## The problem
From the records below, pull each line that has "option".

## Information provided

________________________________________

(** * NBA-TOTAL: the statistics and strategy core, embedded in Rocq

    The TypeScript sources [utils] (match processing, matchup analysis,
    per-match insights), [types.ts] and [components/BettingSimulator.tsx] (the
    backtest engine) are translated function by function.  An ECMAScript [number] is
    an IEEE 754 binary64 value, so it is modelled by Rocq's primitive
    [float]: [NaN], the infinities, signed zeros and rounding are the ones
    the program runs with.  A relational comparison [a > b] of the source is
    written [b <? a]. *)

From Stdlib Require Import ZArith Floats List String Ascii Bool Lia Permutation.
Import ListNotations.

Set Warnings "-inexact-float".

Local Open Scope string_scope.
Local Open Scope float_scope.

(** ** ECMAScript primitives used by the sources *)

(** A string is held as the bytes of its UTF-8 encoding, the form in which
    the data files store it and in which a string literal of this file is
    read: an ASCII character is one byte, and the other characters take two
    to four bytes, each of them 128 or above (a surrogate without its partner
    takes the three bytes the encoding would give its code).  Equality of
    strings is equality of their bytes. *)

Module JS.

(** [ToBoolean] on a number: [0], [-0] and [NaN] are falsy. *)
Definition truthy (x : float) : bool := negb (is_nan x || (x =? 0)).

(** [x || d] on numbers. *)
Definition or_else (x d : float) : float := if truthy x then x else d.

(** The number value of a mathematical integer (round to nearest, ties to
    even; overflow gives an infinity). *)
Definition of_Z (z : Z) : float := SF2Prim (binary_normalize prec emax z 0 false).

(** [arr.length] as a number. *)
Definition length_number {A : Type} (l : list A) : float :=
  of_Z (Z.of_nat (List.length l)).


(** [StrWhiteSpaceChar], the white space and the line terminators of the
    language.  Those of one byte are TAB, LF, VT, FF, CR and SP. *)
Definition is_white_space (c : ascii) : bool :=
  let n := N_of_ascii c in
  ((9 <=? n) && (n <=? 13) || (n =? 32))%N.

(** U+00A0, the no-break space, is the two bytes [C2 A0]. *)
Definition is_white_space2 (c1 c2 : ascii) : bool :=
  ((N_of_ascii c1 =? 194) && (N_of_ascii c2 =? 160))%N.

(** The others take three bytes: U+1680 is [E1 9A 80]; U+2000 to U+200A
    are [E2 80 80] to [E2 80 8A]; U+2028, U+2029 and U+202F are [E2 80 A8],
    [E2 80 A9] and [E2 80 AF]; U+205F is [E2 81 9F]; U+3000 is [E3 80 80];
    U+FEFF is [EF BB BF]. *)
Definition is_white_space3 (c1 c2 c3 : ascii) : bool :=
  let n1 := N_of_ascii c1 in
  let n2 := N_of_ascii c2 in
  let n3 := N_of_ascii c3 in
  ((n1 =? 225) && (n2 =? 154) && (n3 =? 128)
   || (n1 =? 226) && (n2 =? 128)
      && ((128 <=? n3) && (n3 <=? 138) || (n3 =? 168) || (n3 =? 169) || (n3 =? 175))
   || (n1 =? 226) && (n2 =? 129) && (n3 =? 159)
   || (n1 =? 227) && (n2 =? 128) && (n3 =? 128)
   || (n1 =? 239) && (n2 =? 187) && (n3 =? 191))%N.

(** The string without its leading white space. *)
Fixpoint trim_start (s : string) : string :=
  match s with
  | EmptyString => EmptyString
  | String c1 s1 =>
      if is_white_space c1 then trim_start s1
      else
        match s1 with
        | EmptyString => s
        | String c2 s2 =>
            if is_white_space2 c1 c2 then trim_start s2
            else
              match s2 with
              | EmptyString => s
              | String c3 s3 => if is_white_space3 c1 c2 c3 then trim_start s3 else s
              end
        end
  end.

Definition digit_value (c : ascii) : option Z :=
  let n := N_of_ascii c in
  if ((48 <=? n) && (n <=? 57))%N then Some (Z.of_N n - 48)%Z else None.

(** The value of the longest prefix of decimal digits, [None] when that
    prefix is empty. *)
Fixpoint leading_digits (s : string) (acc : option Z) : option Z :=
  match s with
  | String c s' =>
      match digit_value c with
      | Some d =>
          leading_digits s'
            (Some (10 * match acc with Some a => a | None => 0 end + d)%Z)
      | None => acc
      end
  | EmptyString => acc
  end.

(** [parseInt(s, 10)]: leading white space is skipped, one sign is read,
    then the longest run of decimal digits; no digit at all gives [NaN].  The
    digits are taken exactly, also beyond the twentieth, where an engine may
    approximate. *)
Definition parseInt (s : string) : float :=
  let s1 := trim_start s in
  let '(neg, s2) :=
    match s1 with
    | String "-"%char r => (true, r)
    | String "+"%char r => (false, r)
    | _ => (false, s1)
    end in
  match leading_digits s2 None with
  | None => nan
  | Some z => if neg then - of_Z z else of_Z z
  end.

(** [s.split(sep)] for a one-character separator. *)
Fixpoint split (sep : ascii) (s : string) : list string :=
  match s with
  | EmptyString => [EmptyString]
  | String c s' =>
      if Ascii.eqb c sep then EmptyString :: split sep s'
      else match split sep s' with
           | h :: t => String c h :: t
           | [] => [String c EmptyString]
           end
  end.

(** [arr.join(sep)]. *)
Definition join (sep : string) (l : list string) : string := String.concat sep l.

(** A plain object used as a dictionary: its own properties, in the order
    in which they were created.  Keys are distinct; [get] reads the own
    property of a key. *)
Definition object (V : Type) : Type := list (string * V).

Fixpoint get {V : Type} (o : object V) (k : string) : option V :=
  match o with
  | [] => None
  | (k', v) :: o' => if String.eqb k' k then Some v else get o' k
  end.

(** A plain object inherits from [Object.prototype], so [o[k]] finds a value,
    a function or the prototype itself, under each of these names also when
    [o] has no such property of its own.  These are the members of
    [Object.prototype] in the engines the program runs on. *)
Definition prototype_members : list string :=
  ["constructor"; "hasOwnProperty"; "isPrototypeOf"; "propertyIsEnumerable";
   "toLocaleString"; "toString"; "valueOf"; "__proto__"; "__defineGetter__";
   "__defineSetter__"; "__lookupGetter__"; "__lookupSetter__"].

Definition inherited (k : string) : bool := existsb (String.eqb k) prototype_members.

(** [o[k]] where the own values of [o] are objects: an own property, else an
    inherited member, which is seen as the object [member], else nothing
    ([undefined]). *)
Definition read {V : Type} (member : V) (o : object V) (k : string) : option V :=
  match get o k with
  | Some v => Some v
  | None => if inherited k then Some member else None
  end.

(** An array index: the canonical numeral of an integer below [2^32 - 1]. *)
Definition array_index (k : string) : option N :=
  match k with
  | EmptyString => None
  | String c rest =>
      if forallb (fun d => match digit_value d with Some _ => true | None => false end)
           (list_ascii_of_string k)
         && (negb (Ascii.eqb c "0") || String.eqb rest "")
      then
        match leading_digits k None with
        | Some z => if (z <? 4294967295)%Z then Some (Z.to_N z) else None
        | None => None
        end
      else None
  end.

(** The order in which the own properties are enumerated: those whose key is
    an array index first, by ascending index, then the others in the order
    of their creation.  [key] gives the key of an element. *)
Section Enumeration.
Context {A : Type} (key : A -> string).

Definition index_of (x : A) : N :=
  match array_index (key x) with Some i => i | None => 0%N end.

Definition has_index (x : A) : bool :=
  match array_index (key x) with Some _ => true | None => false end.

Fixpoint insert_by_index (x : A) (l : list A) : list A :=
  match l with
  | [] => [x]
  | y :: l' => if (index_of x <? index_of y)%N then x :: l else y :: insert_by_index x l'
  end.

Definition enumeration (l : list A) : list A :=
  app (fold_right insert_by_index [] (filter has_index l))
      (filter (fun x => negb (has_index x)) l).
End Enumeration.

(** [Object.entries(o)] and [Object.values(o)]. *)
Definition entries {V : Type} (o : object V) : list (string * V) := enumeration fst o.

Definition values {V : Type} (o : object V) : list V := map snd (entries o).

________________________________________

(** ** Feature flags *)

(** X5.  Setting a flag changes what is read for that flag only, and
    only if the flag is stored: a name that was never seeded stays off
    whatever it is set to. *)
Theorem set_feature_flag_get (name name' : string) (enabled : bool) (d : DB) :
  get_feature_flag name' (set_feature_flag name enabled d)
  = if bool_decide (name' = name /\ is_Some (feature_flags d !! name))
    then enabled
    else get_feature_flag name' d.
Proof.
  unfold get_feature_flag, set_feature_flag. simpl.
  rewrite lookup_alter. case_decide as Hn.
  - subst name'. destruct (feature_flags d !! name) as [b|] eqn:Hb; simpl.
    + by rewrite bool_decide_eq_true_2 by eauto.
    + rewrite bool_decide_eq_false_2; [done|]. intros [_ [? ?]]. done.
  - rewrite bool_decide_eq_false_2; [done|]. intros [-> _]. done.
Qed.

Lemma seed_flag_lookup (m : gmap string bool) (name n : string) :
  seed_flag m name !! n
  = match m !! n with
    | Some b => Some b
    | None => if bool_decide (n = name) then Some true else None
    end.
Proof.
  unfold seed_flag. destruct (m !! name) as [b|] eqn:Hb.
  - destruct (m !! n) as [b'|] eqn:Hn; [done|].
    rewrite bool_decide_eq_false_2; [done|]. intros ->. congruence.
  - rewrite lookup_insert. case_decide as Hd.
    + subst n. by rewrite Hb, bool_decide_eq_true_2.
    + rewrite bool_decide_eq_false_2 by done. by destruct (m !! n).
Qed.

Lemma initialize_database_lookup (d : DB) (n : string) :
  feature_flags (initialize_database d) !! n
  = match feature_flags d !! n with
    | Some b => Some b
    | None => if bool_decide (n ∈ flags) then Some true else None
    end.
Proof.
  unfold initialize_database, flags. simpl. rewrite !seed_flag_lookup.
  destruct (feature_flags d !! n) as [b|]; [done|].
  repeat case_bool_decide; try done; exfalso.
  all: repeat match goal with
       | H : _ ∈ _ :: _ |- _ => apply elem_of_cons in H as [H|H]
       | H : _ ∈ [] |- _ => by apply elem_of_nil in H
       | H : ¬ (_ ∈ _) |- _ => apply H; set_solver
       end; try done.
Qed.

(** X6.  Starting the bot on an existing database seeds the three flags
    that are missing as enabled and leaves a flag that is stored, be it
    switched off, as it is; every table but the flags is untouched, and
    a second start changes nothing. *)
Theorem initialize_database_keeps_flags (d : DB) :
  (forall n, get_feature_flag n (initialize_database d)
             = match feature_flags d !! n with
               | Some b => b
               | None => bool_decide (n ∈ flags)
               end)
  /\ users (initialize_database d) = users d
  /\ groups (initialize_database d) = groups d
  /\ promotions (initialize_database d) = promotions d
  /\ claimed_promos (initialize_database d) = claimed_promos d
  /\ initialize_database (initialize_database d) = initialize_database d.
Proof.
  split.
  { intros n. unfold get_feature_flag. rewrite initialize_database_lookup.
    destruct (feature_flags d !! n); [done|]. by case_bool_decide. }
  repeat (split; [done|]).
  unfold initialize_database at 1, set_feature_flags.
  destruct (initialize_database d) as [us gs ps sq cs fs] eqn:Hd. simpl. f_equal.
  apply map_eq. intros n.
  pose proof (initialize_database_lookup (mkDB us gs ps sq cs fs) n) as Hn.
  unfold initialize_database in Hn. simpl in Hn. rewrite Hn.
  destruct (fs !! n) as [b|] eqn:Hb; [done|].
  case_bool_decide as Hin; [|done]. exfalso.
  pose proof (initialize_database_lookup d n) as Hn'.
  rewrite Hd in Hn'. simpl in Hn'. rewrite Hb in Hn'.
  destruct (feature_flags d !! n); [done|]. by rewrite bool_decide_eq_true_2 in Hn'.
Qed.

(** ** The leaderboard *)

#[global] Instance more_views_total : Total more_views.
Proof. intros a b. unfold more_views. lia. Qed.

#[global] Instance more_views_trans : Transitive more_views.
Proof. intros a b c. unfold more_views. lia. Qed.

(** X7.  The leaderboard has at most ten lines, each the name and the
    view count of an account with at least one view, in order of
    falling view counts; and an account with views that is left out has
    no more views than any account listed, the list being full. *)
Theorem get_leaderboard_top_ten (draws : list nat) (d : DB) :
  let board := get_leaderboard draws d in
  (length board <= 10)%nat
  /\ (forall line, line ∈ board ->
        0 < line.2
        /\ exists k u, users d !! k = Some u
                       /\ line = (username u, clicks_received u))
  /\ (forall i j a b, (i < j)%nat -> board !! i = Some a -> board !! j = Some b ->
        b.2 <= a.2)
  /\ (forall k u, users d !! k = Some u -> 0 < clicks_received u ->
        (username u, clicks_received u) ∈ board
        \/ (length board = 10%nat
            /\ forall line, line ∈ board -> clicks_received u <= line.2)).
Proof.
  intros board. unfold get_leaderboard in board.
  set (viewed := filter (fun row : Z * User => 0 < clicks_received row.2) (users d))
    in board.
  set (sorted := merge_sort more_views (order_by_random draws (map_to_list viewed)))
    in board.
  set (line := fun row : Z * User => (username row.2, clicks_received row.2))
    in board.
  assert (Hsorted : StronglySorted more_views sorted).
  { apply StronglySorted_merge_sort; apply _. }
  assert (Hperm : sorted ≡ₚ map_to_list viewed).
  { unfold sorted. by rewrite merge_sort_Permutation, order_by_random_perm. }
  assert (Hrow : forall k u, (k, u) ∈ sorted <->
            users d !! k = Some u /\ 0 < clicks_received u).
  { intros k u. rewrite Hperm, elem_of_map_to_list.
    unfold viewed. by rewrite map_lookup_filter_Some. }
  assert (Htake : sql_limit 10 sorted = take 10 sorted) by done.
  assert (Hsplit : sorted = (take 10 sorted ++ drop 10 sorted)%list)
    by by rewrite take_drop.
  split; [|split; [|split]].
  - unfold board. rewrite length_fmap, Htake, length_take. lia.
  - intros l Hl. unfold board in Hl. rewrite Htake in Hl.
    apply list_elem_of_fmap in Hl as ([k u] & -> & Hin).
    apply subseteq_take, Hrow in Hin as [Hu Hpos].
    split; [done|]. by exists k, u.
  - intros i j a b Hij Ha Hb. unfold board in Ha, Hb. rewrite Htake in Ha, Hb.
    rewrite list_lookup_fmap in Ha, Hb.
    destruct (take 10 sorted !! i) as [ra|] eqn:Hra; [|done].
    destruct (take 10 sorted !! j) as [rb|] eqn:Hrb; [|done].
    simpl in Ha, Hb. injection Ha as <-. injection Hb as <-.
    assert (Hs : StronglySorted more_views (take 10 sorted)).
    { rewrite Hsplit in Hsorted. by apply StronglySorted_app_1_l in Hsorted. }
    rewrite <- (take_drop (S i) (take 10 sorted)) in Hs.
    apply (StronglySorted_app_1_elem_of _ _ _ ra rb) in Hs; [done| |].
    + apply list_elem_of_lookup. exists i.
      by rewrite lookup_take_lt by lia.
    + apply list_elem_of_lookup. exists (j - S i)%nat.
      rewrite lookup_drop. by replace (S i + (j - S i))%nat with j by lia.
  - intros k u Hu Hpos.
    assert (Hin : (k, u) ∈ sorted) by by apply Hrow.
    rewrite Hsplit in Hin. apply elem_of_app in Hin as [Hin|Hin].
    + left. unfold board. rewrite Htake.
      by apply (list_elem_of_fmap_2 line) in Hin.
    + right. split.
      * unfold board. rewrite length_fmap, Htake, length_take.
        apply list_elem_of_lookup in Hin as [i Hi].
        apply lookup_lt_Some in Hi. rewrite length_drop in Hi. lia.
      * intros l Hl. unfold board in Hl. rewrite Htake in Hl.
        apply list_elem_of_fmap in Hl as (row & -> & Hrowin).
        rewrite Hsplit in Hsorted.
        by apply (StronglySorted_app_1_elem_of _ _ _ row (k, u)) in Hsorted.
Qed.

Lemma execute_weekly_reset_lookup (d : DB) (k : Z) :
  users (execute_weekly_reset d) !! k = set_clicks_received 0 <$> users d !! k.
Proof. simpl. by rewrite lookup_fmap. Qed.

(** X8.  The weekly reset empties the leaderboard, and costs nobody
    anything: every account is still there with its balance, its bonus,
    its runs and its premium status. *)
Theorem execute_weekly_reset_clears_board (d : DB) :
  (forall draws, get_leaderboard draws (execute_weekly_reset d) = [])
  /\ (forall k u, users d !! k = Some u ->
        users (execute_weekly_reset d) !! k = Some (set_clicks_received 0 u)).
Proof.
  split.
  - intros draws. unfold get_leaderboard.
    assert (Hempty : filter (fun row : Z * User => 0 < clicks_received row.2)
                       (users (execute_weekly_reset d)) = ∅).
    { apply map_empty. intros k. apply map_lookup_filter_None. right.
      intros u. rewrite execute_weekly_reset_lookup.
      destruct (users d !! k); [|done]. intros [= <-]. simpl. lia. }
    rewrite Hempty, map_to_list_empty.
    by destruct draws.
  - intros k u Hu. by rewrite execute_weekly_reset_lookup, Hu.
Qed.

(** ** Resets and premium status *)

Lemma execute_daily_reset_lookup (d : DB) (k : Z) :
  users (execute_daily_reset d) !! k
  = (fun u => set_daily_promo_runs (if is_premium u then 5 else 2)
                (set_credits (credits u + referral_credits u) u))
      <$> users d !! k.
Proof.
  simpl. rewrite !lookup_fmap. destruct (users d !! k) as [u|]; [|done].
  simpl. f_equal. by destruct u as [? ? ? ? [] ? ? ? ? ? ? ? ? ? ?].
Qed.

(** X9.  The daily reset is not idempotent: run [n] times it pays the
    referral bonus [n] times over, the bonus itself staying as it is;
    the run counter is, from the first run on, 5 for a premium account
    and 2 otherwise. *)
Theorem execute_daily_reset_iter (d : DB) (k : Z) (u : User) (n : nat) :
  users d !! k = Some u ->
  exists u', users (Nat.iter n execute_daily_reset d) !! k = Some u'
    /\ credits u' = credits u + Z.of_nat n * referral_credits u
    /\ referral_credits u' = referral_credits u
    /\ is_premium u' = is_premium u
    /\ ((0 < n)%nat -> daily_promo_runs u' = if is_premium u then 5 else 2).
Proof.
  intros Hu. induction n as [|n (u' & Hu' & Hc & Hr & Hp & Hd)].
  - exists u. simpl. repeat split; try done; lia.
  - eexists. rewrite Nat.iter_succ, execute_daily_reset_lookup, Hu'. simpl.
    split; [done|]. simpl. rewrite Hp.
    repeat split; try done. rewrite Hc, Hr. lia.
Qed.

________________________________________

## Task solution
Definition digit_value (c : ascii) : option Z :=
Fixpoint leading_digits (s : string) (acc : option Z) : option Z :=
Fixpoint get {V : Type} (o : object V) (k : string) : option V :=
Definition read {V : Type} (member : V) (o : object V) (k : string) : option V :=
Definition array_index (k : string) : option N :=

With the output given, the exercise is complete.